### AIM OF THE TASK
What do the lines say, reproduced word for word, from the first of the entries below through the line bearing "(** ** The layout engine, stage by stage *)"?

Segment Start: EXTRACTED RECORDS

Lemma py_round_below x K :
  sf_below K (Prim2SF x) -> 0 <= K ->
  exists z, py_round x = Ok z /\ 0 <= z <= 2 ^ K.
Proof.
  intros [Hz|(m & e & Hf & Hm & He)] HK; unfold py_round.
  - rewrite Hz. exists 0. split; [reflexivity|].
    assert (0 < 2 ^ K) by (apply Z.pow_pos_nonneg; lia). lia.
  - rewrite Hf. eexists; split; [reflexivity|].
    apply round_half_even_bounds; lia.
Qed.

End FloatFacts.

(** ** The layout engine, stage by stage *)

Module LayoutFacts.
Import Np PyFloat Layout Geometry FloatFacts.

Lemma bind_Ok {A B} (a : A) (k : A → result B) : (Ok a ≫= k) = k a.
Proof. reflexivity. Qed.

(** Lines 105-110 on a nonempty list of images of one shape. *)
Lemma stack_with_filler_ok image_list h w c :
  image_list ≠ [] → same_shape image_list →
  shape3 (hd [] image_list) = (h, w, c) →
  stack_with_filler image_list =
    Ok (NdArray ((length image_list + nb_missing image_list)%nat, h, w, c)
          (image_list ++ repeat (filler (h, w, c)) (nb_missing image_list))).
Proof.
  intros Hne Hsame Hs. unfold stack_with_filler.
  generalize (nb_missing image_list) as m. intros m.
  destruct image_list as [|img rest]; [done|]. simpl first_image. rewrite bind_Ok.
  unfold asarray. unfold same_shape in Hsame. rewrite Hsame.
  simpl hd in *. rewrite Hs. rewrite bind_Ok.
  unfold vstack, full, filler, full3. cbn. rewrite !Nat.eqb_refl. reflexivity.
Qed.

Lemma constant_pad_h : sf_below (-9) (Prim2SF (PAD_INCHES / H_INCHES)).
Proof. right. vm_compute. eexists _, _. split; [reflexivity|]. split; [reflexivity|discriminate]. Qed.

Lemma constant_pad_w : sf_below (-8) (Prim2SF (PAD_INCHES / W_INCHES)).
Proof. right. vm_compute. eexists _, _. split; [reflexivity|]. split; [reflexivity|discriminate]. Qed.

Lemma constant_missing_h : sf_below (-2) (Prim2SF ((11 - H_INCHES * 3) / H_INCHES)).
Proof. right. vm_compute. eexists _, _. split; [reflexivity|]. split; [reflexivity|discriminate]. Qed.

Lemma constant_missing_w : sf_below (-1) (Prim2SF ((8.5 - W_INCHES * 3) / W_INCHES)).
Proof. right. vm_compute. eexists _, _. split; [reflexivity|]. split; [reflexivity|discriminate]. Qed.

(** [round(c * d)] for a pixel count [d] and a ratio [c] below [2^Kc]. *)
Lemma scaled_round_ok c Kc d K :
  sf_below Kc (Prim2SF c) → 0 <= d < 2 ^ K → 0 <= K <= 62 →
  -1074 <= Kc + K + 1 → 0 <= Kc + K + 2 <= 970 →
  ∃ f z, float_of_int d = Ok f ∧ py_round (c * f)%float = Ok z ∧
         0 <= z <= 2 ^ (Kc + K + 2).
Proof.
  intros Hc Hd HK H1 H2.
  destruct (float_of_int_below d K Hd HK) as (f & Hf & Hb).
  destruct (py_round_below (c * f)%float (Kc + (K + 1) + 1)) as (z & Hz & Hz0).
  - rewrite mul_spec. apply SFmul_below; [assumption|assumption|lia].
  - lia.
  - exists f, z. replace (Kc + K + 2) with (Kc + (K + 1) + 1) by lia. auto.
Qed.

(** [round(c * d / 2)] likewise. *)
Lemma halved_round_ok c Kc d K :
  sf_below Kc (Prim2SF c) → 0 <= d < 2 ^ K → 0 <= K <= 62 →
  -1074 <= Kc + K + 1 → 0 <= Kc + K + 2 <= 900 →
  ∃ f z, float_of_int d = Ok f ∧ py_round (c * f / 2)%float = Ok z ∧ 0 <= z.
Proof.
  intros Hc Hd HK H1 H2.
  destruct (float_of_int_below d K Hd HK) as (f & Hf & Hb).
  assert (Hm : sf_below (Kc + (K + 1) + 1) (Prim2SF (c * f)%float)).
  { rewrite mul_spec. apply SFmul_below; [assumption|assumption|lia]. }
  destruct (py_round_below (c * f / 2)%float (Kc + (K + 1) + 1 - (-51) + 1)) as (z & Hz & Hz0).
  - rewrite div_spec. change (Prim2SF 2) with (S754_finite false 4503599627370496 (-51)).
    apply SFdiv_below; [assumption|lia].
  - lia.
  - exists f, z. split; [assumption|]. split; [assumption|lia].
Qed.

(** Lines 112-114 succeed, with natural numbers of pixels. *)
Lemma card_padding_ok n h w c :
  decodable h → decodable w →
  ∃ ph pw : nat,
    card_pad_height h = Ok (Z.of_nat ph) ∧ card_pad_width w = Ok (Z.of_nat pw) ∧
    card_padding (n, h, w, c) =
      Ok [[0; 0]; [Z.of_nat ph; 0]; [Z.of_nat pw; 0]; [0; 0]] ∧
    Z.of_nat ph <= 2 ^ 24 ∧ Z.of_nat pw <= 2 ^ 25.
Proof.
  unfold decodable. intros Hh Hw.
  destruct (scaled_round_ok _ (-9) (Z.of_nat h) 31 constant_pad_h)
    as (fh & zh & Hfh & Hzh & Hbh); try lia.
  destruct (scaled_round_ok _ (-8) (Z.of_nat w) 31 constant_pad_w)
    as (fw & zw & Hfw & Hzw & Hbw); try lia.
  change (2 ^ (-9 + 31 + 2)) with (2 ^ 24) in Hbh.
  change (2 ^ (-8 + 31 + 2)) with (2 ^ 25) in Hbw.
  exists (Z.to_nat zh), (Z.to_nat zw). rewrite !Z2Nat.id by lia.
  unfold card_pad_height, card_pad_width, card_padding.
  repeat (rewrite ?Hfh, ?Hfw, ?Hzh, ?Hzw; rewrite bind_Ok).
  rewrite ?Hzh, ?Hzw.
  split; [reflexivity|]. split; [reflexivity|]. split; [reflexivity|]. lia.
Qed.

(** Lines 124-129 succeed, with natural numbers of pixels. *)
Lemma page_padding_ok n h w c :
  Z.of_nat h < 2 ^ 32 → Z.of_nat w < 2 ^ 32 →
  ∃ mh mw : nat,
    margin_height h = Ok (Z.of_nat mh) ∧ margin_width w = Ok (Z.of_nat mw) ∧
    page_padding (n, h, w, c) = Ok [[0]; [Z.of_nat mh]; [Z.of_nat mw]; [0]].
Proof.
  intros Hh Hw.
  destruct (halved_round_ok _ (-2) (Z.of_nat h) 32 constant_missing_h)
    as (fh & zh & Hfh & Hzh & Hbh); try lia.
  destruct (halved_round_ok _ (-1) (Z.of_nat w) 32 constant_missing_w)
    as (fw & zw & Hfw & Hzw & Hbw); try lia.
  exists (Z.to_nat zh), (Z.to_nat zw). rewrite !Z2Nat.id by lia.
  unfold margin_height, margin_width, page_padding.
  repeat (rewrite ?Hfh, ?Hfw, ?Hzh, ?Hzw; rewrite bind_Ok).
  rewrite ?Hzh, ?Hzw.
  split; [reflexivity|]. split; reflexivity.
Qed.

(** Lines 112-116: the padding between cards goes above and to the left of
    every cell. *)
Lemma pad_cells_ok n h w c (cells : list image) (ph pw : nat) :
  pad (NdArray (n, h, w, c) cells)
      [[0; 0]; [Z.of_nat ph; 0]; [Z.of_nat pw; 0]; [0; 0]] WHITE =
    Ok (NdArray (n, (ph + h)%nat, (pw + w)%nat, c) (map (pad_cell ph pw w c) cells)).
Proof.
  unfold pad. cbn [as_pair]. rewrite !bind_Ok. unfold check_width. cbn [fst snd].
  rewrite !(proj2 (Z.leb_le 0 _)) by lia. cbn [andb]. rewrite !bind_Ok.
  cbn [shape data fst snd]. rewrite !Nat2Z.id. change (Z.to_nat 0) with 0%nat.
  rewrite !Nat.add_0_r. cbn [Nat.add]. f_equal. f_equal.
  unfold pad_axis. cbn [repeat app]. rewrite app_nil_r.
  apply map_ext. intros img. unfold pad_cell, white_rows, white_row, white_pixel.
  rewrite app_nil_r. f_equal. apply map_ext. intros r.
  rewrite app_nil_r. f_equal. rewrite <- (map_id r) at 2.
  apply map_ext. intros p. apply app_nil_r.
Qed.

(** Lines 127-131: the page margins go on both sides of each axis. *)
Lemma add_margins_ok n h w c (pages : list image) (mh mw : nat) :
  pad (NdArray (n, h, w, c) pages)
      [[0]; [Z.of_nat mh]; [Z.of_nat mw]; [0]] WHITE =
    Ok (NdArray (n, (mh + h + mh)%nat, (mw + w + mw)%nat, c)
          (map (add_margins mh mw w c) pages)).
Proof.
  unfold pad. cbn [as_pair]. rewrite !bind_Ok. unfold check_width. cbn [fst snd].
  rewrite !(proj2 (Z.leb_le 0 _)) by lia. cbn [andb]. rewrite !bind_Ok.
  cbn [shape data fst snd]. rewrite !Nat2Z.id. change (Z.to_nat 0) with 0%nat.
  rewrite !Nat.add_0_r. cbn [Nat.add]. f_equal. f_equal.
  unfold pad_axis. cbn [repeat app]. rewrite app_nil_r.
  apply map_ext. intros img. unfold add_margins, white_rows, white_row, white_pixel.
  f_equal. f_equal. apply map_ext. intros r.
  f_equal. f_equal. rewrite <- (map_id r) at 2.
  apply map_ext. intros p. apply app_nil_r.
Qed.

(** Lines 119-122. *)
Lemma rearrange_ok n h w c (cells : list image) :
  (n mod CARDS_PER_PAGE = 0)%nat →
  rearrange (NdArray (n, h, w, c) cells) ROWS_PER_PAGE COLS_PER_PAGE =
    Ok (NdArray ((n / CARDS_PER_PAGE)%nat, (ROWS_PER_PAGE * h)%nat,
                 (COLS_PER_PAGE * w)%nat, c)
          (map (grid h) (chunks CARDS_PER_PAGE cells))).
Proof.
  intros Hn. unfold rearrange. cbn [shape data].
  change (ROWS_PER_PAGE * COLS_PER_PAGE)%nat with CARDS_PER_PAGE.
  rewrite Hn. reflexivity.
Qed.

(** The stacked sequence fills whole pages: one more than [N / 9]. *)
Lemma padded_length n :
  let m := (CARDS_PER_PAGE - n mod CARDS_PER_PAGE)%nat in
  ((n + m) mod CARDS_PER_PAGE = 0 ∧ (n + m) / CARDS_PER_PAGE = n / CARDS_PER_PAGE + 1)%nat.
Proof.
  change CARDS_PER_PAGE with 9%nat. cbv zeta.
  pose proof (Nat.div_mod_eq n 9) as Hn.
  pose proof (Nat.mod_upper_bound n 9 ltac:(lia)) as Hr.
  assert (He : (n + (9 - n mod 9) = (n / 9 + 1) * 9)%nat) by lia.
  rewrite He. split; [apply Nat.Div0.mod_mul|apply Nat.div_mul; lia].
Qed.

(** Lines 105-116 on a nonempty list of images of one decodable shape. *)
Lemma pad_cards_ok image_list h w c :
  image_list ≠ [] → same_shape image_list →
  shape3 (hd [] image_list) = (h, w, c) → decodable h → decodable w →
  ∃ ph pw : nat,
    card_pad_height h = Ok (Z.of_nat ph) ∧ card_pad_width w = Ok (Z.of_nat pw) ∧
    Z.of_nat ph <= 2 ^ 24 ∧ Z.of_nat pw <= 2 ^ 25 ∧
    pad_cards image_list =
      Ok (NdArray ((length image_list + nb_missing image_list)%nat,
                   (ph + h)%nat, (pw + w)%nat, c)
            (map (pad_cell ph pw w c)
               (image_list ++ repeat (filler (h, w, c)) (nb_missing image_list)))).
Proof.
  intros Hne Hsame Hs Hh Hw.
  destruct (card_padding_ok (length image_list + nb_missing image_list) h w c Hh Hw)
    as (ph & pw & Hph & Hpw & Hcard & Hbh & Hbw).
  exists ph, pw. repeat (split; [assumption|]).
  unfold pad_cards.
  rewrite (stack_with_filler_ok image_list h w c Hne Hsame Hs), bind_Ok.
  cbn [shape]. now rewrite Hcard, bind_Ok, pad_cells_ok.
Qed.

(** The whole of [tile_in_pages] on a nonempty list of images of one
    decodable shape: it returns, and this is what it returns. *)
Lemma tile_in_pages_layout image_list h w c :
  image_list ≠ [] → same_shape image_list →
  shape3 (hd [] image_list) = (h, w, c) → decodable h → decodable w →
  ∃ ph pw mh mw : nat,
    card_pad_height h = Ok (Z.of_nat ph) ∧ card_pad_width w = Ok (Z.of_nat pw) ∧
    margin_height (ph + h) = Ok (Z.of_nat mh) ∧
    margin_width (pw + w) = Ok (Z.of_nat mw) ∧
    tile_in_pages image_list =
      Ok (NdArray ((length image_list / CARDS_PER_PAGE + 1)%nat,
                   (mh + ROWS_PER_PAGE * (ph + h) + mh)%nat,
                   (mw + COLS_PER_PAGE * (pw + w) + mw)%nat, c)
            (map (fun cells => add_margins mh mw (COLS_PER_PAGE * (pw + w)) c
                                 (grid (ph + h) cells))
                 (chunks CARDS_PER_PAGE
                    (map (pad_cell ph pw w c)
                       (image_list ++ repeat (filler (h, w, c)) (nb_missing image_list)))))).
Proof.
  intros Hne Hsame Hs Hh Hw.
  destruct (pad_cards_ok image_list h w c Hne Hsame Hs Hh Hw)
    as (ph & pw & Hph & Hpw & Hbh & Hbw & Hcards).
  unfold decodable in *.
  destruct (page_padding_ok (length image_list + nb_missing image_list)
              (ph + h) (pw + w) c) as (mh & mw & Hmh & Hmw & Hpage); [lia|lia|].
  exists ph, pw, mh, mw. repeat (split; [assumption|]).
  unfold tile_in_pages. rewrite Hcards, bind_Ok.
  destruct (padded_length (length image_list)) as [Hmod Hdiv].
  fold (nb_missing image_list) in Hmod, Hdiv.
  rewrite rearrange_ok by exact Hmod. rewrite bind_Ok.
  cbn [shape]. rewrite Hpage, bind_Ok, add_margins_ok, Hdiv.
  rewrite map_map. reflexivity.
Qed.

End LayoutFacts.

(** ** Cutting a page back into its cells *)

Module UntileFacts.
Import Np Layout Geometry.

Lemma chunks_aux_length {A} n k (l : list A) : length (chunks_aux n k l) = n.
Proof. revert l. induction n as [|n IH]; intros l; simpl; [reflexivity|]. now rewrite IH. Qed.

Lemma chunks_aux_concat {A} n k (l : list A) :
  concat (chunks_aux n k l) = firstn (n * k) l.
Proof.
  revert l. induction n as [|n IH]; intros l; simpl; [reflexivity|].
  rewrite IH. rewrite <- (firstn_skipn k l) at 3.
  destruct (Nat.le_gt_cases k (length l)) as [Hk|Hk].
  - rewrite firstn_app, length_firstn, Nat.min_l by assumption.
    rewrite (firstn_all2 (n := k + n * k)) by (rewrite length_firstn; lia).
    f_equal. f_equal. lia.
  - rewrite (skipn_all2 (n := k)) by lia. rewrite firstn_nil, !app_nil_r.
    rewrite !firstn_all2; try reflexivity; rewrite ?length_firstn; lia.
Qed.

Segment End: EXTRACTED RECORDS

### THE ANSWER
Lemma py_round_below x K :
  sf_below K (Prim2SF x) -> 0 <= K ->
  exists z, py_round x = Ok z /\ 0 <= z <= 2 ^ K.
Proof.
  intros [Hz|(m & e & Hf & Hm & He)] HK; unfold py_round.
  - rewrite Hz. exists 0. split; [reflexivity|].
    assert (0 < 2 ^ K) by (apply Z.pow_pos_nonneg; lia). lia.
  - rewrite Hf. eexists; split; [reflexivity|].
    apply round_half_even_bounds; lia.
Qed.

End FloatFacts.

(** ** The layout engine, stage by stage *)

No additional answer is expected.